EXERCISE: Would you please copy every line from the records that contains the word "SqliteError"?

-------- DATA --------

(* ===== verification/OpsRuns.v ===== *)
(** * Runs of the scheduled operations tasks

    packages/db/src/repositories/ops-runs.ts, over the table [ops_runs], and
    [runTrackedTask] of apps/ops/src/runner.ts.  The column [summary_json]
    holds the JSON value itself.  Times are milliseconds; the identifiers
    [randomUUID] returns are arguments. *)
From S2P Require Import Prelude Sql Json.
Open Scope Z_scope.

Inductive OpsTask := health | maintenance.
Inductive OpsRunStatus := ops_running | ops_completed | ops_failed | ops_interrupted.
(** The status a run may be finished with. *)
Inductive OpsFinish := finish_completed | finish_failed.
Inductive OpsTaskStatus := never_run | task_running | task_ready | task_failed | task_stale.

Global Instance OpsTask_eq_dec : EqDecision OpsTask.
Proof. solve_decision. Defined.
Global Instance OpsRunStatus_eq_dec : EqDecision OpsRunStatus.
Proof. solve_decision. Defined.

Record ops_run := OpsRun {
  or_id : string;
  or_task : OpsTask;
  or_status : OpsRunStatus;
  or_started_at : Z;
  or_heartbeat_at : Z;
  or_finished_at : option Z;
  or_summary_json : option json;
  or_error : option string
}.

--------
-------- DATA --------

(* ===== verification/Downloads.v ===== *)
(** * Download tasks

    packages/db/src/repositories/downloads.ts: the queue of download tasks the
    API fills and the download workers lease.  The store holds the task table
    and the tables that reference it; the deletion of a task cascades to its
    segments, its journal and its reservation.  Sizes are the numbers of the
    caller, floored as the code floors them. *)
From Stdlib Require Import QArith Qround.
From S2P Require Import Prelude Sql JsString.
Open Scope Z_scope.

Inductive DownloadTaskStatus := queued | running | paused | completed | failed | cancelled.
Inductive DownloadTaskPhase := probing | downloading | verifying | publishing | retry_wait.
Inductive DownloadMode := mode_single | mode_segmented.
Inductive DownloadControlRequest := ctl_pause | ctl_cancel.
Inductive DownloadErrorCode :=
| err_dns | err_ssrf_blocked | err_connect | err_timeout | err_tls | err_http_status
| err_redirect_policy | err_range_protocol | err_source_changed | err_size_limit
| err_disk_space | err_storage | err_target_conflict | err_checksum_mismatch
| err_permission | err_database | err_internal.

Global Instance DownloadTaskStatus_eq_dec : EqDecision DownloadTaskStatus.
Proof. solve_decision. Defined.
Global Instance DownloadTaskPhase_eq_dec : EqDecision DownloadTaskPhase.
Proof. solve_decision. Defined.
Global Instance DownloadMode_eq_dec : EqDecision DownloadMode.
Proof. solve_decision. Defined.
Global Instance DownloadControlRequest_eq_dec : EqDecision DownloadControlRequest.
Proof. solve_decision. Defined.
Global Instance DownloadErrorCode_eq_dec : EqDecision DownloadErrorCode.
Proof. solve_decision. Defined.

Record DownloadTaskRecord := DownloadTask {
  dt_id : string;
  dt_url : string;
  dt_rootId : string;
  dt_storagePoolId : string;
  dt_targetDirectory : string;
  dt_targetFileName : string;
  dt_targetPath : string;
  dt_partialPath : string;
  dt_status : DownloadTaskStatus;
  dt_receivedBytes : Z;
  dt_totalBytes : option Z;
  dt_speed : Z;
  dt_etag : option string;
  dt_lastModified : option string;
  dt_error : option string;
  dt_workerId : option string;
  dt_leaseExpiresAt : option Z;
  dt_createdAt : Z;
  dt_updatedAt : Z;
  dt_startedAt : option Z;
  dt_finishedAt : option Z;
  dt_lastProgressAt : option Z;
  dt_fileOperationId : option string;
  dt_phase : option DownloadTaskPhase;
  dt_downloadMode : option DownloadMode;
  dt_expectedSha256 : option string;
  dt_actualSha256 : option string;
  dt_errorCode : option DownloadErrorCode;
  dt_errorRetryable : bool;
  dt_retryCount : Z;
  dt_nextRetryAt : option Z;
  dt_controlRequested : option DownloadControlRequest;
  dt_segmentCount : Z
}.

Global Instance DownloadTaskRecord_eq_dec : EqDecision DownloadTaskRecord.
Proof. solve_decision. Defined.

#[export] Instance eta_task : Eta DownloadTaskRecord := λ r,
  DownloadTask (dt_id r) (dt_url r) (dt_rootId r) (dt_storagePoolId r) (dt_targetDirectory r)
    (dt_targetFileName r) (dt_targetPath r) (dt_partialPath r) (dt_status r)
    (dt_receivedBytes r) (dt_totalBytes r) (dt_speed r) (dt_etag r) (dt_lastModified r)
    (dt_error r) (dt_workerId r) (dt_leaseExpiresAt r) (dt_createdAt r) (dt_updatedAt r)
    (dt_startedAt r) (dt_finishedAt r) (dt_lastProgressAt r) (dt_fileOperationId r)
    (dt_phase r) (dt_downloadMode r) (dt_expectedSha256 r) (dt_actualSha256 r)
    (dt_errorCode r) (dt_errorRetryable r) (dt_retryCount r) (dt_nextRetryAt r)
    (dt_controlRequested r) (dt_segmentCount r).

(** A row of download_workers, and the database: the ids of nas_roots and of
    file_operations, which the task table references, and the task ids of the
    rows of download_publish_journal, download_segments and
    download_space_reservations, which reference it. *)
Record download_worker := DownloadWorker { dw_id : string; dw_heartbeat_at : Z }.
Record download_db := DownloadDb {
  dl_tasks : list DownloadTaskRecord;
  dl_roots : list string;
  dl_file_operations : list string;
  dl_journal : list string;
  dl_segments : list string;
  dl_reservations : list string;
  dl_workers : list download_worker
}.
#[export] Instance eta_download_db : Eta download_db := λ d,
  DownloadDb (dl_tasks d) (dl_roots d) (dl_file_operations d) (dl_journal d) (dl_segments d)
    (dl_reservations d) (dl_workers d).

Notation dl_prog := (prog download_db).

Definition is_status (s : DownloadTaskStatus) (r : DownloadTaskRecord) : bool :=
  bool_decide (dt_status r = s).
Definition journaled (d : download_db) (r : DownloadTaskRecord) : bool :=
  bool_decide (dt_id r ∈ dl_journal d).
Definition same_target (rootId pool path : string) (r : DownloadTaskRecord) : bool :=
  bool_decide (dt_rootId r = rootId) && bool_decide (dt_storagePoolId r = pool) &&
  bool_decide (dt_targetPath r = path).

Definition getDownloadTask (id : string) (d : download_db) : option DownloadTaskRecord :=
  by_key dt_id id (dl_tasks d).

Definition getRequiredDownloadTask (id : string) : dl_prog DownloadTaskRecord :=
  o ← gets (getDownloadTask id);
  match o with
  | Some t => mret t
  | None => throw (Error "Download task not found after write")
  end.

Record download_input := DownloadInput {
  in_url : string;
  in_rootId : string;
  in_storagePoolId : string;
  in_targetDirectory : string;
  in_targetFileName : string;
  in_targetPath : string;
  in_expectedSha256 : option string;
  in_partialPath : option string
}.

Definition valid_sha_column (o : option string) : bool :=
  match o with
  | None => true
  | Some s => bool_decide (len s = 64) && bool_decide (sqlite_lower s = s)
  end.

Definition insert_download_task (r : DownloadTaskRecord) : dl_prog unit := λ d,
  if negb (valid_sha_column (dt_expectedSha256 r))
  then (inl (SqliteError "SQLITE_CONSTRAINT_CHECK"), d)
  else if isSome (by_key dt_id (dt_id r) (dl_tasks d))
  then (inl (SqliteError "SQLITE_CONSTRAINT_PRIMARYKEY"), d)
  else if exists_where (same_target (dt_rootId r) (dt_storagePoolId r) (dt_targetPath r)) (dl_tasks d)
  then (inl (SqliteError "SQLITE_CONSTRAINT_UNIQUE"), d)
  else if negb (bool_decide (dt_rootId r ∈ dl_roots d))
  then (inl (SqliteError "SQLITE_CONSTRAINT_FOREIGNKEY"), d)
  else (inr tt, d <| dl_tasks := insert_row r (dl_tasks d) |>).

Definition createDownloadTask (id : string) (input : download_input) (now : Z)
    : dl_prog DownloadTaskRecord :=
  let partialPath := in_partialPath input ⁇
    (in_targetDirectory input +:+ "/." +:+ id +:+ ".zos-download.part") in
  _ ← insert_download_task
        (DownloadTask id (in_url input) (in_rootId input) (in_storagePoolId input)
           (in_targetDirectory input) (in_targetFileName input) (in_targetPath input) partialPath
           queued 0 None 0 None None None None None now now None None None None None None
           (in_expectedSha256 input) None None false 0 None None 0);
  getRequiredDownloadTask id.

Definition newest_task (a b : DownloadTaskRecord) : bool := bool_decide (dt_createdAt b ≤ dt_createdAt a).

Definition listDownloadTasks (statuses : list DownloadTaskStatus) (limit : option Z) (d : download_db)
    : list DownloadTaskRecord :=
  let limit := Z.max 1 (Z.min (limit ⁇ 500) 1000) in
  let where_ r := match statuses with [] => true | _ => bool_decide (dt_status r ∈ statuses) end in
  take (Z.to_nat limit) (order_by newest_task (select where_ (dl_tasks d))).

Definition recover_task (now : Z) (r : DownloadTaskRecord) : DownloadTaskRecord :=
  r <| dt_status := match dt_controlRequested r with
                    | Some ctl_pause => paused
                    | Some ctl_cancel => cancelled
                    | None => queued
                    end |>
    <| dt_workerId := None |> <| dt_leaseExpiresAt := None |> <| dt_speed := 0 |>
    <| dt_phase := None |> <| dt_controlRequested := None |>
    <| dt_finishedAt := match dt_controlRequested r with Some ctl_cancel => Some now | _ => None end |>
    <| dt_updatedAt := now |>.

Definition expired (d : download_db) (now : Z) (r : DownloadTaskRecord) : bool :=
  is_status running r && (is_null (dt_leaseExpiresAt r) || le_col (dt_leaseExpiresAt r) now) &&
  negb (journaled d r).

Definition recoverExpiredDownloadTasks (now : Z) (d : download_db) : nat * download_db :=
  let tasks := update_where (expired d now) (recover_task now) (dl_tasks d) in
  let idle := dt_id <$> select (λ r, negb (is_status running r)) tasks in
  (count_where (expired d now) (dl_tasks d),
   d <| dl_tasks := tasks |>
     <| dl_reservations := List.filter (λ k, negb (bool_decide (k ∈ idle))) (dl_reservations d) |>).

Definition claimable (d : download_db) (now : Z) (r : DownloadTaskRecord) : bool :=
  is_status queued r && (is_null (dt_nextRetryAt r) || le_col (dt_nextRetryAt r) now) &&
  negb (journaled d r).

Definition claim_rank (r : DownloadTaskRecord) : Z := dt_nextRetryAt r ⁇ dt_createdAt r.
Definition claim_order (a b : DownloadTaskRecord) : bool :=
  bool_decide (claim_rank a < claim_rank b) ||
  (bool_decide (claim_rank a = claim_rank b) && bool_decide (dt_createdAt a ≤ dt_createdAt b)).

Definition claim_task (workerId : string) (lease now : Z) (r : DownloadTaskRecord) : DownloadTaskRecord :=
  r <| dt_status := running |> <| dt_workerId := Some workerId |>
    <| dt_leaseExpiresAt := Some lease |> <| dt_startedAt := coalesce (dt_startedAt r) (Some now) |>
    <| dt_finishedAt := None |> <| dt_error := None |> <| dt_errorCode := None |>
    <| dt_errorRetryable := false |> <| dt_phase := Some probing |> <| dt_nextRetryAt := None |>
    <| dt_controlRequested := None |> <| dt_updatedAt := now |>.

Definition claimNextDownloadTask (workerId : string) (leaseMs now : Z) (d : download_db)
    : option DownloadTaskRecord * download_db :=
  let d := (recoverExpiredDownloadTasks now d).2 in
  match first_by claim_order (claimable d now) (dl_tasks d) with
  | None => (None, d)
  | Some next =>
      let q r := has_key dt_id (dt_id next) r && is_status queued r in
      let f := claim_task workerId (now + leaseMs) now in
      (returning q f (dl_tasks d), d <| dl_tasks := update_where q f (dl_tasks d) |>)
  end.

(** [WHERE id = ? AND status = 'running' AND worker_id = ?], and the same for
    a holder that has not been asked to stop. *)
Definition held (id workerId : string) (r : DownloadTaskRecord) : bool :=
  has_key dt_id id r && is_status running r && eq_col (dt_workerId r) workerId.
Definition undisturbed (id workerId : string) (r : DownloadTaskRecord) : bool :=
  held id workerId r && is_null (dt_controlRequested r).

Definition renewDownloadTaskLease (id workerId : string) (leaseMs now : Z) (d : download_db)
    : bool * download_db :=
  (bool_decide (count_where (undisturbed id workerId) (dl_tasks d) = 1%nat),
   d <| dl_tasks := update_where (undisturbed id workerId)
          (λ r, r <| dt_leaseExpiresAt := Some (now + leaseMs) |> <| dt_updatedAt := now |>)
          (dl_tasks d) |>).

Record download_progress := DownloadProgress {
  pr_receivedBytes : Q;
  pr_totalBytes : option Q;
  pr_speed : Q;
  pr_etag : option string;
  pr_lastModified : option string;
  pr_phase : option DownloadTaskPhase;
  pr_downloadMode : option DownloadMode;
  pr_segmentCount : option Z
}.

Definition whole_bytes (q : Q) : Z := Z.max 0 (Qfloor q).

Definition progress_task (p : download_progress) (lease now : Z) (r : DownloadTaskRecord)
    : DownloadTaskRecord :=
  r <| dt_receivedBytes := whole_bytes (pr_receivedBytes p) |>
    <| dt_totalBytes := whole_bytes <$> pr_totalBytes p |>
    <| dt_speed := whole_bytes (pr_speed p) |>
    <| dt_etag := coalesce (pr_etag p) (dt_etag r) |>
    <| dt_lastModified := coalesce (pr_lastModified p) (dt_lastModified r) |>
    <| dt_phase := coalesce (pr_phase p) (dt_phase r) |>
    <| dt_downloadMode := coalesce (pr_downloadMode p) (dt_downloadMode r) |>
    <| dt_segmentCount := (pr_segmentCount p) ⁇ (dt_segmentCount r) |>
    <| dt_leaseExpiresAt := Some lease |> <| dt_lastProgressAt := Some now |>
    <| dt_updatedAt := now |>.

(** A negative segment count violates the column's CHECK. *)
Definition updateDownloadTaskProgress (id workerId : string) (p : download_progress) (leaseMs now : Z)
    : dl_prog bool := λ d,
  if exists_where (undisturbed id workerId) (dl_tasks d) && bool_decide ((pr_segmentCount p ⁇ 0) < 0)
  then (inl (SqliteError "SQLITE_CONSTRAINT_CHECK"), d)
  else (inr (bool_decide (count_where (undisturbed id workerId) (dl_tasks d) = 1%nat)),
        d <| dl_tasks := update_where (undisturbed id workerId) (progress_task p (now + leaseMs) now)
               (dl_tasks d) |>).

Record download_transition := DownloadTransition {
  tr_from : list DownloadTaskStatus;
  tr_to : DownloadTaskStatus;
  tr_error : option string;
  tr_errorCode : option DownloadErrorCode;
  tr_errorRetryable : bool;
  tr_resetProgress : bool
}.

--------
-------- DATA --------

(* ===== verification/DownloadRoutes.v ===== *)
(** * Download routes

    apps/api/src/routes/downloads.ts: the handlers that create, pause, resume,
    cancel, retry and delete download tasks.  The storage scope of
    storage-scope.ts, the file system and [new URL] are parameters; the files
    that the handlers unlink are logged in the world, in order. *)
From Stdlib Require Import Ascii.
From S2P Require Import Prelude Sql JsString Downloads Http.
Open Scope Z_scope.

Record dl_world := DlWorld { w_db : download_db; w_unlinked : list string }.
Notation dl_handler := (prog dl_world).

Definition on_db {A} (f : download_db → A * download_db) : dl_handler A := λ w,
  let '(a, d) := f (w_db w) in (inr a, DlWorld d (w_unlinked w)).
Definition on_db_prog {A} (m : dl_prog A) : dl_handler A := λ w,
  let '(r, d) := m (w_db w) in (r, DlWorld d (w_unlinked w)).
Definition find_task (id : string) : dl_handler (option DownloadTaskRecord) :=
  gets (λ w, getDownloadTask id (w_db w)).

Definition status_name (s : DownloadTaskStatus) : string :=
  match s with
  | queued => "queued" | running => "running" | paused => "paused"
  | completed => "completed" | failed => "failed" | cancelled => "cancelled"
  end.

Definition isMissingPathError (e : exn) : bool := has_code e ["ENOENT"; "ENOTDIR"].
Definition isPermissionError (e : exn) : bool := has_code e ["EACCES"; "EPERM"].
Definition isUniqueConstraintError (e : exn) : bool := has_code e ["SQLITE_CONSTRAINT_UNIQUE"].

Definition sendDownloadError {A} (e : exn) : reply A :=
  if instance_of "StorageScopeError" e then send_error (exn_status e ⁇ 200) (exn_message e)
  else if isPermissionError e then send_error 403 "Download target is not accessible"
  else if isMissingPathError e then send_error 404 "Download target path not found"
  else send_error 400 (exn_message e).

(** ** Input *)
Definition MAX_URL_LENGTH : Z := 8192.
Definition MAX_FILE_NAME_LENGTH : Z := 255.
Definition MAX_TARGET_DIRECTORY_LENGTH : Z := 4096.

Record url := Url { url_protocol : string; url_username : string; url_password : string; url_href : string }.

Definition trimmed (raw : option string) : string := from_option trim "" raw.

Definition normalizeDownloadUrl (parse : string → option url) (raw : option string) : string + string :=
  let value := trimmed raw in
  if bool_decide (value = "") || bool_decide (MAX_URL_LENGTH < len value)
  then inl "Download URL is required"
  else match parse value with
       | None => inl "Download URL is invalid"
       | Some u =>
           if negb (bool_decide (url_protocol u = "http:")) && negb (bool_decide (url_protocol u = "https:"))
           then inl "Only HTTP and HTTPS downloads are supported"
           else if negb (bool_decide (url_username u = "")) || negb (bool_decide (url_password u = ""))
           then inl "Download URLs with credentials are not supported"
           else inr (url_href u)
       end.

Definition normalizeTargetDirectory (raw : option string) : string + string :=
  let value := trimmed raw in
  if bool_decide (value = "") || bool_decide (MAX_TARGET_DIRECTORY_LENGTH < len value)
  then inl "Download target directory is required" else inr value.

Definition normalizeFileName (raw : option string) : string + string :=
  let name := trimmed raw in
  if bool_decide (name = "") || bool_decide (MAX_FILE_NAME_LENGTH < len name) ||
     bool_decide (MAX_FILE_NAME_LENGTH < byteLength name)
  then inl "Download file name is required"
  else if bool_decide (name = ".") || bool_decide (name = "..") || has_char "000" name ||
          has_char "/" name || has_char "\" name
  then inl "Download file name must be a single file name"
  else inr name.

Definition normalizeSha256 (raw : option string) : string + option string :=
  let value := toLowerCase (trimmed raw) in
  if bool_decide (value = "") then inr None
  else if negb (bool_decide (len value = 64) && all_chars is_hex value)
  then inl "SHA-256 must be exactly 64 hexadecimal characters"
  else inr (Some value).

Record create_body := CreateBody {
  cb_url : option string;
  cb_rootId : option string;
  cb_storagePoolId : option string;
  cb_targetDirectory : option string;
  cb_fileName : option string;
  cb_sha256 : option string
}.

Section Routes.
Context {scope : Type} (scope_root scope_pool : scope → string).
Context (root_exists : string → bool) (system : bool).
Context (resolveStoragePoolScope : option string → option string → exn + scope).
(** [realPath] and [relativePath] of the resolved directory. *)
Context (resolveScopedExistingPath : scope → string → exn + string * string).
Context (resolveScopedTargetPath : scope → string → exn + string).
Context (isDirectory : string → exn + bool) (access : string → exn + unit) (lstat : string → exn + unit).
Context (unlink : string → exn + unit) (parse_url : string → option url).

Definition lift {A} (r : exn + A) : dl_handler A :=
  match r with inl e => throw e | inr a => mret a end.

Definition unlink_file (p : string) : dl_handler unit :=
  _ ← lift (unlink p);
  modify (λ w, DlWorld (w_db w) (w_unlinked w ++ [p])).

--------

TASK RESPONSE:
  then (inl (SqliteError "SQLITE_CONSTRAINT_CHECK"), d)
  then (inl (SqliteError "SQLITE_CONSTRAINT_PRIMARYKEY"), d)
  then (inl (SqliteError "SQLITE_CONSTRAINT_UNIQUE"), d)
  then (inl (SqliteError "SQLITE_CONSTRAINT_FOREIGNKEY"), d)
  then (inl (SqliteError "SQLITE_CONSTRAINT_CHECK"), d)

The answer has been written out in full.